- Cover of the first volume, featuring Umiko Chino

海が走るエンドロール (Umi ga Hashiru Endorōru)
- Written by: John Tarachine [ja]
- Published by: Akita Shoten
- English publisher: NA: Dark Horse Comics;
- Imprint: Princess Comics Bonita
- Magazine: Mystery Bonita
- Original run: October 6, 2020 – November 6, 2025
- Volumes: 9
- Directed by: Taichi Ishidate [ja]
- Studio: Kyoto Animation
- Released: 2027
- Anime and manga portal

= The Credits Roll into the Sea =

Japanese manga series

The Credits Roll into the Sea (海が走るエンドロール, Umi ga Hashiru Endorōru) is a Japanese manga series written and illustrated by John Tarachine. It was serialized in Akita Shoten's Mystery Bonita magazine from October 2020 to November 2025, with its individual chapters collected into nine volumes. An anime film adaptation produced by Kyoto Animation is set to be released in 2027.

==Plot==
Umiko Chino, an elderly woman in mourning for her husband,
visits the movie theater for the first time in years and meets Kai, a young man who studies filmmaking at an art school. Both soon notice their tendency to observe the audience's reaction to a film rather than the film itself, prompting Kai to challenge Umiko on seeking her own desires. Inspired by Kai's drive, Umiko enrolls at the art school, where she witnesses and struggles to understand the aspirations of a much younger generation of students. Umiko questions on what type of experience is valued, and she seeks for change within this new environment through filmmaking.

==Media==
===Manga===
Written and illustrated by John Tarachine, the series was serialized in Akita Shoten's Mystery Bonita magazine from October 6, 2020, to November 6, 2025. A spin-off chapter was published in the same magazine in January 2026. Its individual chapters were collected into nine tankōbon volumes.

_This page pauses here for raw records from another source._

(** X20: in every window a session can reach from its analytics, whatever
    events came before and whether they raised, each record that is not
    [New] still carries the label of an entry of its image's frozen
    snapshot; so the per-record reset always finds the entry it looks for:
    it returns whenever the selected row exists, and the only exception it
    can raise is the [IndexError] of a row that does not exist, never
    [StopIteration]. *)
Theorem reset_single_bubble_finds_label (analytics : list OCRAnalytic)
    (w : OcrReviewWindow) :
  reachable analytics w ->
  Forall2 labels_known analytics (ocr_results w) /\
  (forall image_row selected_row e w',
     reset_single_bubble image_row selected_row w = Raised e w' -> e = IndexError) /\
  (forall (i j : nat) results r,
     nth_error (ocr_results w) i = Some results ->
     nth_error results j = Some r ->
     exists w', reset_single_bubble (Z.of_nat i) (Z.of_nat j) w = Returned w').
Proof.
  intros Hreach.
  pose proof (reachable_invariant _ _ Hreach) as Hinv.
  assert (Han : ocr_analytics w = analytics).
  { clear Hinv. induction Hreach as [|v ev Hv IH]; [reflexivity|].
    rewrite run_event_keeps_analytics. exact IH. }
  split; [rewrite <- Han; exact Hinv|]. split.
  - intros image_row selected_row e w' H.
    destruct (reset_single_bubble_outcome w image_row selected_row Hinv)
      as [(v & Hv)|(v & Hv & _)]; rewrite Hv in H; inversion H; reflexivity.
  - intros i j results r Hi Hj.
    destruct (reset_single_bubble_outcome w (Z.of_nat i) (Z.of_nat j) Hinv)
      as [Hret|(v & _ & [Hbad|(rs & Hrs & Hbad)])]; [exact Hret| |].
    + rewrite (getitem_nat _ _ _ Hi) in Hbad. discriminate.
    + rewrite (getitem_nat _ _ _ Hi) in Hrs. inversion Hrs; subst rs.
      rewrite (getitem_nat _ _ _ Hj) in Hbad. discriminate.
Qed.

Lemma reset_single_bubble_finds_label_witness :
  exists w',
    reset_single_bubble 0 0
      (window_of
         (run_event (TableEdited 0 "typed" 0 1)
            (window_of
               (run_event (MoveRowUp 0 1)
                  (init_window
                     [mkOCRAnalytic 2 [] []
                        [("p.png"%string, "a"%string, mkBox 0 0 1 1);
                         ("p.png"%string, "b"%string, mkBox 2 2 3 3)]])))))
    = Returned w'.
Proof.
  assert (Hreach :
    reachable
      [mkOCRAnalytic 2 [] []
         [("p.png"%string, "a"%string, mkBox 0 0 1 1);
          ("p.png"%string, "b"%string, mkBox 2 2 3 3)]]
      (window_of
         (run_event (TableEdited 0 "typed" 0 1)
            (window_of
               (run_event (MoveRowUp 0 1)
                  (init_window
                     [mkOCRAnalytic 2 [] []
                        [("p.png"%string, "a"%string, mkBox 0 0 1 1);
                         ("p.png"%string, "b"%string, mkBox 2 2 3 3)]])))))).
  { apply reachable_step. apply reachable_step. apply reachable_init. }
  destruct (reset_single_bubble_finds_label _ _ Hreach) as (_ & _ & Hreset).
  eapply (Hreset 0%nat 0%nat); reflexivity.
Defined.

(** ** Buttons and what their slots do *)

Lemma update_button_availability_at w i j results r row_count :
  nth_error (ocr_results w) i = Some results ->
  nth_error results j = Some r ->
  update_button_availability (Z.of_nat i) (Z.of_nat j) row_count w
  = Ok (mkButtons (0 <? Z.of_nat j) (Z.of_nat j <? row_count - 1)
          (is_edited (status r)) true
          (negb (is_removed (status r))) (is_removed (status r))).
Proof.
  intros Hi Hj. unfold update_button_availability.
  rewrite not_minus_one. rewrite (current_image_nat w i results Hi).
  cbn [result_bind]. rewrite (getitem_nat _ _ _ Hj). cbn [result_bind negb andb].
  destruct (is_removed (status r)); reflexivity.
Qed.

At Anime NYC 2025, Dark Horse Comics announced that they licensed the series for English publication.

====Volumes====

| No. | Original release date | Original ISBN | English release date | English ISBN |
|---|---|---|---|---|
| 1 | August 16, 2021 | 978-4-25-326521-8 | July 7, 2026 | 978-1-5067-5213-6 |
| 2 | February 16, 2022 | 978-4-25-326522-5 | October 6, 2026 | 978-1-5067-5214-3 |
| 3 | July 14, 2022 | 978-4-25-326523-2 | — | — |
| 4 | February 16, 2023 | 978-4-25-326524-9 | — | — |
| 5 | August 16, 2023 | 978-4-25-326525-6 | — | — |
| 6 | March 14, 2024 | 978-4-25-326526-3 | — | — |
| 7 | November 15, 2024 | 978-4-25-326527-0 | — | — |
| 8 | July 16, 2025 | 978-4-253-26528-7 | — | — |
| 9 | May 15, 2026 | 978-4-253-01328-4 | — | — |

===Anime film===
An anime film adaptation was announced in May 2026. It will be produced by Kyoto Animation and directed by Taichi Ishidate. The film is set to be released in Japan by Shochiku in 2027.

==Reception==
In the 2022 edition of the Kono Manga ga Sugoi! guidebook's list of the best manga for female readers, the series ranked first; it ranked sixth on the 2023 edition's list. It was nominated for the 10th Manga Taishō in 2022. The manga was nominated for the 27th Tezuka Osamu Cultural Prize in 2023; it was also nominated for the 29th edition in 2025. It ranked 28th on Da Vincis 2023 Book of the Year list.

By July 2025, the series had over 1 million copies in circulation.